(** The metadata of [/a.txt] as a stat of it translates. *)
Definition a_txt : Obj :=
  fromStat (Cloud.stat_of "/a.txt" (Cloud.File ["a"; "b"; "c"; "d"]%byte)).

(** A cache that has seen [/a.txt] both in the listing of [/] and on its
    own. *)
Definition warm_cache : MetadataCache.t :=
  MetadataCache.putEntry "/a.txt" a_txt (MetadataCache.put "/" [a_txt] MetadataCache.empty).

Definition warm_alice : World Cloud.t :=
  with_metadataCacheMap <[alice_fs := warm_cache]> mounted_alice.

(** A metadata request for [/a.txt] that asks for the name and the size. *)
Definition wants_a_txt : GetMetadataRequestedOptions.t := {|
  GetMetadataRequestedOptions.fileSystemId := alice_fs;
  GetMetadataRequestedOptions.entryPath := "/a.txt";
  GetMetadataRequestedOptions.thumbnail := false;
  GetMetadataRequestedOptions.rest := {[ "name" := VBool true; "size" := VBool true ]};
|}.

(** A state for the write and close handlers taken on their own:
    [warm_alice] with a handle of mode WRITE put into the table under
    request 1 and its staging container [/session] put on the server.  No
    request registers such a handle. *)
Definition writing_alice : World Cloud.t :=
  with_openedFilesMap <[String_ 1 := Handle "/a.txt" "WRITE" "session"]>
    (with_env (Cloud.with_resources <["/session" := Cloud.Collection]> (env warm_alice))
       warm_alice).

(** A second persisted record, whose password the server does not know. *)
Definition mallory : MountOptions :=
  {| name := "Stale"; url := "https://example.com/dav"; username := "mallory";
     password := "guess" |}.

Definition mallory_fs : string := createFileSystemID (url mallory) (username mallory).

(** The provider after a restart, with two persisted records: the stale
    one first, then alice's. *)
Definition restarted : World Cloud.t :=
  with_mountedCredentials (Some [(mallory_fs, mallory); (alice_fs, alice)])
    (initial Cloud.example).

(** ** Specification-side definitions *)

(** The spec's "fixed-width zero-padded decimal encoding": the last [width]
    decimal digits of [n], most significant first. *)
Fixpoint fixedWidthDecimal (width : nat) (n : N) : string :=
  match width with
  | O => ""
  | S width' => fixedWidthDecimal width' (n / 10) ++ String (pretty_N_char (n mod 10)) ""
  end.

(** The numeric order of the byte ranges [(offset, end)]. *)
Definition compare_ranges (a b : N * N) : comparison :=
  match (a.1 ?= b.1)%N with
  | Eq => (a.2 ?= b.2)%N
  | c => c
  end.

(** The byte range a write covers. *)
Definition range (offset : N) (data : list Byte.byte) : N * N :=
  (offset, (offset + byteLength data)%N).

(** The writes of a session, issued in the given order: each element is
    the [(offset, data)] of one write request. *)
Definition writes {E} `{Collaborators E} (fileSystemId : string) (openRequestId : N)
    (order : list (N * list Byte.byte)) : M E unit :=
  for_of order (fun '(offset, data) => onWriteFileRequested fileSystemId openRequestId offset data).

(** Request [openRequestId] is open for writing on [filePath] in session
    [uuid]: the mount has a client the server accepts, and the staging
    container exists and is still empty. *)
Record WriteSession (w : World Cloud.t) (fileSystemId : string) (client : WebDAV.Client)
    (openRequestId : N) (filePath uuid : string) : Prop := {
  session_client : webDAVClientMap w !! fileSystemId = Some client;
  session_authorised : Cloud.authorised client (env w) = true;
  session_handle : openedFilesMap w !! String_ openRequestId = Some (Handle filePath "WRITE" uuid);
  session_container : Cloud.resources (env w) !! ("/" ++ uuid) = Some Cloud.Collection;
  session_empty :
    ∀ path, Cloud.below ("/" ++ uuid) path = true → Cloud.resources (env w) !! path = None;
}.

(** ** Reading the state *)

(** [o[key]] on an object kept in property order. *)
Fixpoint propertyOf {V} (key : string) (o : list (string * V)) : option V :=
  match o with
  | [] => None
  | (k, x) :: o' => if String.eqb k key then Some x else propertyOf key o'
  end.

(** [mountedCredentials[fileSystemId]] in [browser.storage.local]. *)
Definition stored {E} (fileSystemId : string) (w : World E) : option MountOptions :=
  propertyOf fileSystemId (default [] (mountedCredentials w)).

(** The id a persisted record is resumed under. *)
Definition fileSystemIdOf (credential : MountOptions) : string :=
  createFileSystemID (url credential) (username credential).

(** The provider's own state (its three private maps and the persisted
    records) is the same in [w'] as in [w]. *)
Definition untouched {E} (w w' : World E) : Prop :=
  webDAVClientMap w' = webDAVClientMap w
  ∧ openedFilesMap w' = openedFilesMap w
  ∧ metadataCacheMap w' = metadataCacheMap w
  ∧ mountedCredentials w' = mountedCredentials w.

(** ** The listeners of [#assignEventHandlers]

    A handler that returns has its result handed to [successCallback]; one
    that throws has [errorCallback] called with the reason. *)
Inductive Outcome (A : Type) :=
| SuccessCallback (result : A)
| ErrorCallback (reason : string).
Arguments SuccessCallback {A} result.
Arguments ErrorCallback {A} reason.

Definition listener {E A} (handler : M E A) (w : World E) : Outcome A * World E :=
  match handler w with
  | (Ok result, w') => (SuccessCallback result, w')
  | (Throw error, w') => (ErrorCallback (reason error), w')
  end.

(** The property names of the persisted records. *)
Definition storedIds {E} (w : World E) : list string :=
  (default [] (mountedCredentials w)).*1.

(** The provider after mallory's record failed to mount. *)
Definition refused_mallory : World Cloud.t := (mount mallory (initial Cloud.example)).2.

(** [mounted_alice] with request 7 open for reading on [/a.txt]. *)
Definition reading_alice : World Cloud.t :=
  (onOpenFileRequested 7 "/a.txt" "READ" mounted_alice).2.

(** A listing request for [/reports] that asks for names and sizes. *)
Definition lists_reports : ReadDirectoryRequestedOptions.t := {|
  ReadDirectoryRequestedOptions.fileSystemId := alice_fs;
  ReadDirectoryRequestedOptions.directoryPath := "/reports";
  ReadDirectoryRequestedOptions.rest := {[ "name" := VBool true; "size" := VBool true ]};
|}.

(** A listing request for a directory the server does not have. *)
Definition lists_missing : ReadDirectoryRequestedOptions.t := {|
  ReadDirectoryRequestedOptions.fileSystemId := alice_fs;
  ReadDirectoryRequestedOptions.directoryPath := "/missing";
  ReadDirectoryRequestedOptions.rest := ∅;
|}.

(** A metadata request for a path the server does not have. *)
Definition wants_missing : GetMetadataRequestedOptions.t := {|
  GetMetadataRequestedOptions.fileSystemId := alice_fs;
  GetMetadataRequestedOptions.entryPath := "/missing";
  GetMetadataRequestedOptions.thumbnail := false;
  GetMetadataRequestedOptions.rest := {[ "name" := VBool true ]};
|}.

(** Whether the cache of [fileSystemId] holds an entry for [path]. *)
Definition cached {E} (fileSystemId path : string) (w : World E) : bool :=
  match metadataCacheMap w !! fileSystemId with
  | Some metadataCache => MetadataCache.holds metadataCache path
  | None => false
  end.




(** The provider after a restart with the record that [mount(alice)]
    persisted: the constructor's [#resume] has run, the listing of
    [/reports] was requested and request 7 is open for reading on
    [/a.txt].  The host has no file system under alice's id: it was
    removed on the host's side while the provider was not running. *)
Definition resumed_alice : World Cloud.t :=
  (onOpenFileRequested 7 "/a.txt" "READ"
     (onReadDirectoryRequested lists_reports
        (resume (with_mountedCredentials (mountedCredentials mounted_alice)
                   (initial Cloud.example))).2).2).2.

(** ** Runs of the provider

    What the provider is asked to do after its construction: its public
    methods and the events of [#assignEventHandlers] whose handlers are
    modelled above (all but [onReadFileRequested], which reads the two
    maps and assigns to neither). *)
Inductive Request :=
| IsMounted (url username : string)
| Mount (options : MountOptions)
| ResumeMounts
| UnmountRequested (fileSystemId : string)
| ReadDirectoryRequested (options : ReadDirectoryRequestedOptions.t)
| GetMetadataRequested (options : GetMetadataRequestedOptions.t)
| OpenFileRequested (requestId : N) (filePath mode : string)
| CloseFileRequested (fileSystemId : string) (openRequestId : N)
| CreateDirectoryRequested (fileSystemId directoryPath : string)
| MutationRequested (fileSystemId : string) (m : Mutation)
| TruncateRequested (fileSystemId filePath : string) (length : N)
| WriteFileRequested (fileSystemId : string) (openRequestId offset : N) (data : list Byte.byte)
| AbortRequested (fileSystemId : string) (operationRequestId : N).

(** The state a request leaves behind, whether its handler returned or
    threw. *)
Definition served {E} `{Collaborators E} (r : Request) (w : World E) : World E :=
  match r with
  | IsMounted url username => (isMounted url username w).2
  | Mount options => (mount options w).2
  | ResumeMounts => (resumeMounts w).2
  | UnmountRequested fileSystemId => (onUnmountRequested fileSystemId w).2
  | ReadDirectoryRequested options => (onReadDirectoryRequested options w).2
  | GetMetadataRequested options => (onGetMetadataRequested options w).2
  | OpenFileRequested requestId filePath mode => (onOpenFileRequested requestId filePath mode w).2
  | CloseFileRequested fileSystemId openRequestId =>
      (onCloseFileRequested fileSystemId openRequestId w).2
  | CreateDirectoryRequested fileSystemId directoryPath =>
      (onCreateDirectoryRequested fileSystemId directoryPath w).2
  | MutationRequested fileSystemId m => (requested fileSystemId m w).2
  | TruncateRequested fileSystemId filePath length =>
      (onTruncateRequested fileSystemId filePath length w).2
  | WriteFileRequested fileSystemId openRequestId offset data =>
      (onWriteFileRequested fileSystemId openRequestId offset data w).2
  | AbortRequested fileSystemId operationRequestId =>
      (onAbortRequested fileSystemId operationRequestId w).2
  end.

(** The states of a run: the constructor's [#resume] over whatever records
    the storage holds, against any outside world, and then any requests,
    one after the other. *)
Inductive reachable {E} `{Collaborators E} : World E → Prop :=
| reachable_constructed (e : E) (storage : option (list (string * MountOptions))) :
    reachable (resume (with_mountedCredentials storage (initial e))).2
| reachable_served (r : Request) (w : World E) :
    reachable w → reachable (served r w).

(** No handle in the table has mode WRITE. *)
Definition noWriteHandle {E} (w : World E) : Prop :=
  ∀ key filePath mode uuid,
    openedFilesMap w !! key = Some (Handle filePath mode uuid) → mode ≠ "WRITE".

(** [m] keeps the property [P] of the state, whether it returns or
    throws. *)
Definition preserves {E A} (P : World E → Prop) (m : M E A) : Prop :=
  ∀ w, P w → P (m w).2.

(** [P] is about the provider's own state, not about the outside world or
    the log of calls. *)
Definition internal {E} (P : World E → Prop) : Prop :=
  (∀ c e w, P w → P (with_call c e w)) ∧ (∀ e w, P w → P (with_env e w)).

__________

Exercise
In the entries above, find each line with the string "MountOptions" and copy it.

Answer
Definition mallory : MountOptions :=
Definition stored {E} (fileSystemId : string) (w : World E) : option MountOptions :=
Definition fileSystemIdOf (credential : MountOptions) : string :=
| Mount (options : MountOptions)
| reachable_constructed (e : E) (storage : option (list (string * MountOptions))) :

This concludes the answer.